[Dataset entries]
________________________

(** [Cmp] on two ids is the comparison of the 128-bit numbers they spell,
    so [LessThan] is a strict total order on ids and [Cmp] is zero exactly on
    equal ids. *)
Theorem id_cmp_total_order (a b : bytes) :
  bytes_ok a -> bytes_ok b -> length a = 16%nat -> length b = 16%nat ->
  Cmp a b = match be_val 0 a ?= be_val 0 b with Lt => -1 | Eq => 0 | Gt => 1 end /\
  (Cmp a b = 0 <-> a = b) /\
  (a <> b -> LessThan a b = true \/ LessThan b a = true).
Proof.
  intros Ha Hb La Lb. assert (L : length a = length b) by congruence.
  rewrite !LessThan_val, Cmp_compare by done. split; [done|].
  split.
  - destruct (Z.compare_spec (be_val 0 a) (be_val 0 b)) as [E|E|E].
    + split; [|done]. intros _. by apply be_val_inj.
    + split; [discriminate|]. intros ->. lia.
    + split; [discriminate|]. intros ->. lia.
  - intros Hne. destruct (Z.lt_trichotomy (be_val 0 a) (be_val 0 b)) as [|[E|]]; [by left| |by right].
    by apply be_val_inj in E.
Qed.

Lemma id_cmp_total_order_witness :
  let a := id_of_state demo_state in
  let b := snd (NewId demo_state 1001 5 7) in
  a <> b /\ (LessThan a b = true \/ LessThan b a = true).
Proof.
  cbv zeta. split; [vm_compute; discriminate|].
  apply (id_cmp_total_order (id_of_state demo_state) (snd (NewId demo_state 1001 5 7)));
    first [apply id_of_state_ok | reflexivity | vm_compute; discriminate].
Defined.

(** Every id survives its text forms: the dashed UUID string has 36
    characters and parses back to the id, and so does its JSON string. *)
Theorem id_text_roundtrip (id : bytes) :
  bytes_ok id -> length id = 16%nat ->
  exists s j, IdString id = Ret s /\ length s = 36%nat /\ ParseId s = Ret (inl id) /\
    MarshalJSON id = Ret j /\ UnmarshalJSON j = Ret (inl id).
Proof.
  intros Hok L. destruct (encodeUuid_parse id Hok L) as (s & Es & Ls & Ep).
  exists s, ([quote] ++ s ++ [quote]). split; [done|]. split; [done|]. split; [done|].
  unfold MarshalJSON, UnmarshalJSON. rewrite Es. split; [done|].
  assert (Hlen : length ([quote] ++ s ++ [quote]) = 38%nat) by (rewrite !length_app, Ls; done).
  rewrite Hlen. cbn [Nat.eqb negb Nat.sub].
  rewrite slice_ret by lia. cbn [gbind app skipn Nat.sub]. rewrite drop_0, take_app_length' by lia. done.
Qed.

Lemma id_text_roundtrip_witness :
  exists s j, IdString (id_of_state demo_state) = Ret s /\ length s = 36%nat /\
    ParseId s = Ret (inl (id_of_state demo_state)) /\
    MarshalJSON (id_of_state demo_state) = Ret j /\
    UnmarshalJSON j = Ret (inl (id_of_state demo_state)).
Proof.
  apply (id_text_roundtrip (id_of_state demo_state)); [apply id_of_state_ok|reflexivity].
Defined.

________________________

(Work item): Every line with "UnmarshalJSON" in it should be copied from the entries.

(Problem solution):
    MarshalJSON id = Ret j /\ UnmarshalJSON j = Ret (inl id).
  unfold MarshalJSON, UnmarshalJSON. rewrite Es. split; [done|].
    UnmarshalJSON j = Ret (inl (id_of_state demo_state)).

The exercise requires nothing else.